Por Christopher Shaw
La exhortación nos es bien conocida. «Hermanos míos, no os hagáis maestros muchos de vosotros...» Casi sin esfuerzo,
podemos citar el resto del versículo: «sabiendo que como tales recibiremos un juicio más severo » (St. 3.1). Lo que nos
resulta más complicado es entender el porqué de tal exhortación...

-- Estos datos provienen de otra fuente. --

(** C7 as stated fails: with [active_tweetbook_id] absent from the
    settings row the producer is not idle.  In [no_active_tweetbook] that
    column is NULL and the one tweet of the store is printed and returned. *)
Lemma show_tweet_notification_null_active :
  ¬ (∀ (o : oracle) (w : world),
       select_settings (store w) ≫= active_tweetbook_id = None →
       show_tweet_notification o w = (Returned None, w)).
Proof.
  intros Hclaim. specialize (Hclaim sample_oracle no_active_tweetbook eq_refl).
  vm_compute in Hclaim. discriminate Hclaim.
Qed.

(** ** Reading the settings *)

Lemma get_settings_joined w v :
  select_settings_join (store w) = Some v →
  get_settings w = (Returned (JSettings v, 200), w).
Proof. intros Hv. by rewrite get_settings_eq, Hv. Qed.

Lemma get_settings_no_row w :
  select_settings_join (store w) = None →
  (get_settings w).1 = Raised TypeError ∧
  open_conns (get_settings w).2 = S (open_conns w).
Proof. intros Hv. by rewrite get_settings_eq, Hv. Qed.

(** C6.  After [PUT /api/settings] with [{"active_tweetbook_id": 99}] on
    the first run, a state the process reaches, the join of
    [get_settings] finds no row and the handler raises [TypeError]: it
    returns no response, so no NotFound either, and its connection stays
    open.  While the referenced tweetbook exists the joined row is
    returned with status 200. *)
Theorem get_settings_unhandled_fault :
  let w := serve sample_oracle (UpdateSettings (activate 99)) first_run in
  reachable w ∧
  select_settings_join (store w) = None ∧
  (get_settings w).1 = Raised TypeError ∧
  open_conns (get_settings w).2 = S (open_conns w) ∧
  get_settings first_run
  = (Returned
       (JSettings {| v_notification_frequency := Some "hourly";
                     v_start_time := Some "09:00"; v_end_time := Some "17:00";
                     v_random_mode := Some 1; v_active_tweetbook_id := Some 1;
                     v_active_tweetbook_name := "Default" |}, 200),
     first_run).
Proof.
  intros w. split; [|split; [|split; [|split]]].
  - apply reachable_serve, reachable_start.
  - reflexivity.
  - by apply get_settings_no_row.
  - by apply get_settings_no_row.
  - by apply get_settings_joined.
Qed.

(** ** Foreign keys *)

(** With the pragma on, the engine refuses a tweet of a missing tweetbook. *)
Lemma insert_tweet_enforced now tid cont auth k d :
  tweetbooks d !! k = None →
  table_full (tweets_seq d) (tweets d) = false →
  insert_tweet true now tid cont auth (Some k) d = Raised IntegrityError.
Proof.
  intros Hk Hfull. unfold insert_tweet, fk_violation. rewrite Hfull.
  destruct tid, cont, auth; try done.
  destruct (tweet_id_taken _ _); [done|].
  by rewrite bool_decide_true.
Qed.

(** C8.  The connections of the program run without foreign-key
    enforcement.  On the first run, [POST /api/tweets] with
    [tweetbook_id] 99 answers 201 and stores the tweet, and
    [PUT /api/settings] with [active_tweetbook_id] 99 answers 200 and
    stores the id, although no tweetbook 99 exists: referential integrity
    holds before each request and fails after it. *)
Theorem foreign_keys_not_enforced :
  let saved := save_tweet sample_oracle (tweet_in "T1" (Given 99)) first_run in
  let updated := update_settings sample_oracle (activate 99) first_run in
  referential_integrity (store first_run) ∧
  tweetbooks (store first_run) !! 99 = None ∧
  saved.1 = Returned (JSavedTweet 1 (Some "T1") (Some "hi") (Some "a") (Some 99), 201) ∧
  tweetbook_id <$> tweets (store saved.2) !! 1 = Some (Some 99) ∧
  ¬ referential_integrity (store saved.2) ∧
  updated.1 = Returned (JMessage "Settings updated successfully", 200) ∧
  active_tweetbook_id <$> settings (store updated.2) !! 1 = Some (Some 99) ∧
  ¬ referential_integrity (store updated.2).
Proof.
  intros saved updated.
  refine (conj _ (conj eq_refl (conj eq_refl (conj eq_refl
            (conj _ (conj eq_refl (conj eq_refl _))))))).
  - split.
    + intros id row k Hrow. by vm_compute in Hrow.
    + intros id row k Hrow%elem_of_map_to_list. vm_compute in Hrow.
      inversion Hrow as [|? ? ? Hrow']; subst; [|inversion Hrow'].
      intros [= <-]. by eexists.
  - intros [Htweets _].
    destruct (Htweets 1 _ 99 eq_refl eq_refl) as [t Ht]. by vm_compute in Ht.
  - intros [_ Hsettings].
    destruct (Hsettings 1 _ 99 eq_refl eq_refl) as [t Ht]. by vm_compute in Ht.
Qed.

(** ** Connections *)

(** Which calls give back the connection they opened. *)
Section released.
Variables (o : oracle) (w : world).

Lemma init_db_releases : open_conns (init_db o w).2 = open_conns w.
Proof. by rewrite init_db_eq. Qed.

Lemma create_tweetbook_releases data :
  open_conns (create_tweetbook o data w).2
  = match (create_tweetbook o data w).1 with
    | Returned _ => open_conns w
    | Raised _ => S (open_conns w)
    end.
Proof.
  rewrite create_tweetbook_eq. destruct (truthy_str _); [|done].
  by destruct (insert_tweetbook _ _ _ _) as [[k d]|[]].
Qed.

Lemma save_tweet_releases data :
  open_conns (save_tweet o data w).2
  = match (save_tweet o data w).1 with
    | Returned _ => open_conns w
    | Raised _ => S (open_conns w)
    end.
Proof.
  rewrite save_tweet_eq. destruct (_ && _); [|done].
  destruct (bindable _); [|done].
  by destruct (insert_tweet _ _ _ _ _ _ _) as [[k d]|[]].
Qed.

Lemma delete_tweet_releases id :
  open_conns (delete_tweet id w).2
  = match (delete_tweet id w).1 with
    | Returned _ => open_conns w
    | Raised _ => S (open_conns w)
    end.
Proof.
  rewrite delete_tweet_eq. destruct (int64 id); [|done].
  by destruct (tweets (store w) !! id).
Qed.

Lemma update_scheduler_releases :
  open_conns (update_scheduler o w).2
  = match (update_scheduler o w).1 with
    | Returned _ => open_conns w
    | Raised _ => S (open_conns w)
    end.
Proof.
  unfold update_scheduler. run.
  destruct (select_settings (store w)) as [row|]; simpl; [|done].
  sched_cases row.
Qed.

Lemma get_random_tweet_releases tb :
  open_conns (get_random_tweet o tb w).2
  = match (get_random_tweet o tb w).1 with
    | Returned None => open_conns w
    | _ => S (open_conns w)
    end.
Proof.
  rewrite get_random_tweet_eq. destruct (bindable tb); [|done].
  by destruct (order_by_random_limit_1 _ _) as [[id row]|].
Qed.
End released.

(** C9.  In [two_tweets] no connection is open.  [get_random_tweet]
    finds a tweet there and returns it with its connection still open;
    [show_tweet_notification] returns the tweet with two connections
    open, its own and that of [get_random_tweet].  On the paths that find
    no tweet both close what they opened. *)
Theorem connection_left_open_when_found :
  open_conns two_tweets = 0%nat ∧
  (∃ t, (get_random_tweet sample_oracle (Some 1) two_tweets).1
        = Returned (Some t)) ∧
  open_conns (get_random_tweet sample_oracle (Some 1) two_tweets).2 = 1%nat ∧
  (∃ t, (show_tweet_notification sample_oracle two_tweets).1
        = Returned (Some t)) ∧
  open_conns (show_tweet_notification sample_oracle two_tweets).2 = 2%nat ∧
  open_conns (get_random_tweet sample_oracle (Some 1) first_run).2 = 0%nat ∧
  open_conns (show_tweet_notification sample_oracle first_run).2 = 0%nat.
Proof.
  refine (conj eq_refl (conj _ (conj eq_refl (conj _ (conj eq_refl
            (conj eq_refl eq_refl)))))); by eexists.
Qed.

(* ===================================================================== *)
(** * Further properties of the handlers *)
(* ===================================================================== *)

(** ** What each handler returns and leaves behind *)

Lemma with_store_same w : with_store (store w) w = w.
Proof. by destruct w. Qed.

Lemma get_tweetbooks_eq w :
  get_tweetbooks w = (Returned (select_tweetbooks (store w), 200), w).
Proof. unfold get_tweetbooks. run. by destruct w. Qed.

Lemma get_tweets_by_tweetbook_eq tb w :
  get_tweets_by_tweetbook tb w
  = if int64 tb
    then (Returned (select_tweets_by_tweetbook tb (store w), 200), w)
    else (Raised OverflowError, left_open w).
Proof.
  unfold get_tweets_by_tweetbook. run. rewrite andb_true_r.
  destruct (int64 tb); [by destruct w|done].
Qed.

Lemma name_taken_spec n m :
  name_taken n m = true ↔ ∃ k t, m !! k = Some t ∧ name t = n.
Proof. unfold name_taken. rewrite bool_decide_eq_true. apply map_Exists_lookup. Qed.

Lemma tweet_id_taken_spec n m :
  tweet_id_taken n m = true ↔ ∃ k t, m !! k = Some t ∧ tweet_id t = n.
Proof. unfold tweet_id_taken. rewrite bool_decide_eq_true. apply map_Exists_lookup. Qed.

Lemma truthy_str_Some n : truthy_str (Some n) = true ↔ n ≠ "".
Proof.
  simpl. rewrite negb_true_iff. destruct (String.eqb_spec n ""); naive_solver.
Qed.

Lemma next_rowid_above {A} seq (m : gmap Z A) :
  seq < next_rowid seq m ∧ ∀ k, is_Some (m !! k) → k < next_rowid seq m.
Proof.
  unfold next_rowid. destruct (max_rowid_bound m) as [_ Hk]. split; [lia|].
  intros k Hs. specialize (Hk _ Hs). lia.
Qed.

(** ** Creating tweetbooks *)

Lemma create_tweetbook_taken o data w n k t :
  dict_get (b_name data) = Some n → n ≠ "" →
  table_full (tweetbooks_seq (store w)) (tweetbooks (store w)) = false →
  tweetbooks (store w) !! k = Some t → name t = n →
  create_tweetbook o data w
  = (Returned (JError "A tweetbook with this name already exists", 400), w).
Proof.
  intros Hn Hne Hfull Hk Ht. rewrite create_tweetbook_eq, Hn.
  rewrite (proj2 (truthy_str_Some n) Hne). unfold insert_tweetbook.
  rewrite Hfull, (proj2 (name_taken_spec n _)); [done|]. by exists k, t.
Qed.

(** A full table takes no row: the INSERT fails before it looks at the
    name, and no handler catches that. *)
Lemma create_tweetbook_full o data w :
  truthy_str (dict_get (b_name data)) = true →
  table_full (tweetbooks_seq (store w)) (tweetbooks (store w)) = true →
  create_tweetbook o data w = (Raised OperationalError, left_open w).
Proof.
  intros Hn Hfull. rewrite create_tweetbook_eq, Hn. unfold insert_tweetbook.
  by rewrite Hfull.
Qed.

(** X1.  [create_tweetbook] refuses a missing, null or empty name and a
    name some tweetbook already has.  Both answers are 400, each with its
    own message, and both leave the whole state as it was, the connection
    of the second closed again.  (The second is the answer while the
    table can take a row; once the last rowid, 2^63 - 1, was used, the
    INSERT fails before it looks at the name and the handler raises
    [OperationalError], its connection left open.) *)
Theorem create_tweetbook_refused (o : oracle) (data : tweetbook_body) (w : world) :
  (truthy_str (dict_get (b_name data)) = false →
     create_tweetbook o data w
     = (Returned (JError "Tweetbook name is required", 400), w)) ∧
  (∀ n k t, dict_get (b_name data) = Some n → n ≠ "" →
     tweetbooks (store w) !! k = Some t → name t = n →
     create_tweetbook o data w
     = if table_full (tweetbooks_seq (store w)) (tweetbooks (store w))
       then (Raised OperationalError, left_open w)
       else (Returned (JError "A tweetbook with this name already exists", 400),
             w)).
Proof.
  split.
  - intros Hn. rewrite create_tweetbook_eq. by rewrite Hn.
  - intros n k t Hn Hne Hk Ht.
    destruct (table_full _ _) eqn:Hfull.
    + apply create_tweetbook_full; [|done]. rewrite Hn. by apply truthy_str_Some.
    + by apply (create_tweetbook_taken o data w n k t).
Qed.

Nuestras preguntas revelan lo fuertemente condicionados que estamos por la imagen del
maestro contemporáneo. En primer lugar, hoy un maestro es una persona que hace inversiones
muy limitadas en la vida de sus alumnos, en situaciones altamente controladas. Nos es difícil
concebir el acto de enseñanza sin pensar en el ámbito de un aula, con la presencia de una
persona hablando mientras los demás toman nota de lo que dice. El proceso educativo consiste
en ir de aula en aula acumulando grandes cantidades de apuntes sobre infinidad de temas,
enseñadas por maestros que los alumnos solamente ven durante la hora de clase. El resto del
tiempo, los maestros tienen poco o ningún contacto con las personas a las que enseñan. Rara
vez lo que hace el maestro o la maestra fuera del aula es visto como un factor de importancia
en la vida de los alumnos.
Además de esto, hoy, gran parte de lo que llamamos educación ha sido divorciada de la
realidad de la vida. La enseñanza ha pasado a ser algo que es juzgado casi enteramente por su
contenido. La vida del maestro, sus convicciones y sus ideas son consideradas como elementos
hostiles al proceso educativo.
En su versión más pura, la enseñanza gira enteramente alrededor de los conceptos que se
transmiten de la mente del profesor, a la mente del alumno. Por esta razón el acto de enseñar
se concentra cada vez más en lo abstracto, lo teórico, lo impráctico. Muchos maestros viven
aislados de la realidad que enseñan, y esta falta de vínculos con la realidad cotidiana ha llevado
a que la sociedad descarte a los maestros como factores de verdadera influencia en la vida de
los alumnos. Un refrán popular lo dice todo: el que sabe, sabe; y el que no, ¡es maestro!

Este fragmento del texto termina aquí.